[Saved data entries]
------------

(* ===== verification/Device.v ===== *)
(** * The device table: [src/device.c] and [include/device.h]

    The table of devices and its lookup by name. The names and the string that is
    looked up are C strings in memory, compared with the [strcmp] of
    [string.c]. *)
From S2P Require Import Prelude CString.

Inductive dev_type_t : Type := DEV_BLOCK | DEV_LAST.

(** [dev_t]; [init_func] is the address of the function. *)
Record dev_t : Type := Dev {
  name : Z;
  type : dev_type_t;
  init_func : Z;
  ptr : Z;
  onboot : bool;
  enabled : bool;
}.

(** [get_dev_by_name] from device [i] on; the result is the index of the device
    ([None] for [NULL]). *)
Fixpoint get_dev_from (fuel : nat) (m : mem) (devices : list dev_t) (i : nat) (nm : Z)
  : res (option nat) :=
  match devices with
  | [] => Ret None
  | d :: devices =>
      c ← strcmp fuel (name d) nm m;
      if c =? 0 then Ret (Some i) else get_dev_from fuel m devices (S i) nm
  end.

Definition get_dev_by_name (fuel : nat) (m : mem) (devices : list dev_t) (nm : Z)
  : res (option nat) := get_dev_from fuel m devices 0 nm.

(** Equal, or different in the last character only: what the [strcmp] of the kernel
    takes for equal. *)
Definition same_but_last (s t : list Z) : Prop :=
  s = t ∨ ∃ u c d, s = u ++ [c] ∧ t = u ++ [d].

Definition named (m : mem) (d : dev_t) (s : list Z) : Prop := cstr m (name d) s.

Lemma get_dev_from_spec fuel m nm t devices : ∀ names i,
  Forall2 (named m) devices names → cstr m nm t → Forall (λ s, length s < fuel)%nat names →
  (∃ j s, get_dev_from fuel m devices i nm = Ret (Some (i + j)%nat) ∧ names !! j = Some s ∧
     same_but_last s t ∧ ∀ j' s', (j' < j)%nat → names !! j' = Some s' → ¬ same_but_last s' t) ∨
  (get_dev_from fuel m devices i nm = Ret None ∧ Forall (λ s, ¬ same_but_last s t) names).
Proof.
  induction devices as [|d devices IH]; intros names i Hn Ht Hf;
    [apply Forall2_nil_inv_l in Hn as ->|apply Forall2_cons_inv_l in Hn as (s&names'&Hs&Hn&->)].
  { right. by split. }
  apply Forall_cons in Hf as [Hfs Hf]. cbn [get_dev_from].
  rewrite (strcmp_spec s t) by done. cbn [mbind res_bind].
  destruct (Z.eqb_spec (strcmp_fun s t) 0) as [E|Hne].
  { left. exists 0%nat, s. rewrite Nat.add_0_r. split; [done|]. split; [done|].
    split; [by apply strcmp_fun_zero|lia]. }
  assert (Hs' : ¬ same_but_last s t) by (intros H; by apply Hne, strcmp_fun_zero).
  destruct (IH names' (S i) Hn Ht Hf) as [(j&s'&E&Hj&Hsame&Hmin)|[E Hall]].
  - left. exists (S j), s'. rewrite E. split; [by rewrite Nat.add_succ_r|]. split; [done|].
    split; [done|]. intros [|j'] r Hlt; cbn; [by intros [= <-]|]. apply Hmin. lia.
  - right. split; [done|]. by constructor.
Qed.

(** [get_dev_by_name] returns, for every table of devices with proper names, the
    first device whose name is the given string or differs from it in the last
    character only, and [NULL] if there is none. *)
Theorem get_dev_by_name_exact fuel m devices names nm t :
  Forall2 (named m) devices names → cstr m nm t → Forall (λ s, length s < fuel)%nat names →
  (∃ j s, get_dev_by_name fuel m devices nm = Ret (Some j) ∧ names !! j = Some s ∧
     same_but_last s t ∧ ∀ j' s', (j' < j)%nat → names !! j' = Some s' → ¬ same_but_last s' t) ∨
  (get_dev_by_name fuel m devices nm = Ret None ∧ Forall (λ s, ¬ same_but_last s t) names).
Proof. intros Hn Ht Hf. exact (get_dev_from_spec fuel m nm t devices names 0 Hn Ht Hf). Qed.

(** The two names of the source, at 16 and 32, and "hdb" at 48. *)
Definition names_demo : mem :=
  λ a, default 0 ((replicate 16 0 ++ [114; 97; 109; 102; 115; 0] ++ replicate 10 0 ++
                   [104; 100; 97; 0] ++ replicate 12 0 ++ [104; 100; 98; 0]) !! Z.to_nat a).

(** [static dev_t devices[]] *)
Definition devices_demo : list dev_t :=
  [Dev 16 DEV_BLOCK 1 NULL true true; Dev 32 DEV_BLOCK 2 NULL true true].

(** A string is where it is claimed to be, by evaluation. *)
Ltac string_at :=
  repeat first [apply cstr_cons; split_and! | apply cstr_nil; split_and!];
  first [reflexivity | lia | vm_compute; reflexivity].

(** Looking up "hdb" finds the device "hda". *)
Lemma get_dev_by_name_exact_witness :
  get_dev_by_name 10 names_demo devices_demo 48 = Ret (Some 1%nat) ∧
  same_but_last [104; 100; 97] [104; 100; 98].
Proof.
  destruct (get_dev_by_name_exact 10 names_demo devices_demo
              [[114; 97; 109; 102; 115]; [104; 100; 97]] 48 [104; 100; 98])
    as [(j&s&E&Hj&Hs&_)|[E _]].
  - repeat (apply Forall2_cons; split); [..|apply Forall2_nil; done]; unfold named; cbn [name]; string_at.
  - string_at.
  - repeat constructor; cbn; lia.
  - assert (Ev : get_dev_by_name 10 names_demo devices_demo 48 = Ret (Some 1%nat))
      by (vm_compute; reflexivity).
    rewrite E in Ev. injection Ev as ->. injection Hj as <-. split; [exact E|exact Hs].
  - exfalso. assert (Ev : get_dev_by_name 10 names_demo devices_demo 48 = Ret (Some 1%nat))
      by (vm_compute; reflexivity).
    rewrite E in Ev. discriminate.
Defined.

------------

PROBLEM TO SOLVE:
Wherever "Some" turns up in the records, copy the whole line.

RESPONSE BELOW:
      if c =? 0 then Ret (Some i) else get_dev_from fuel m devices (S i) nm
  (∃ j s, get_dev_from fuel m devices i nm = Ret (Some (i + j)%nat) ∧ names !! j = Some s ∧
     same_but_last s t ∧ ∀ j' s', (j' < j)%nat → names !! j' = Some s' → ¬ same_but_last s' t) ∨
  (∃ j s, get_dev_by_name fuel m devices nm = Ret (Some j) ∧ names !! j = Some s ∧
     same_but_last s t ∧ ∀ j' s', (j' < j)%nat → names !! j' = Some s' → ¬ same_but_last s' t) ∨
  get_dev_by_name 10 names_demo devices_demo 48 = Ret (Some 1%nat) ∧
  - assert (Ev : get_dev_by_name 10 names_demo devices_demo 48 = Ret (Some 1%nat))
  - exfalso. assert (Ev : get_dev_by_name 10 names_demo devices_demo 48 = Ret (Some 1%nat))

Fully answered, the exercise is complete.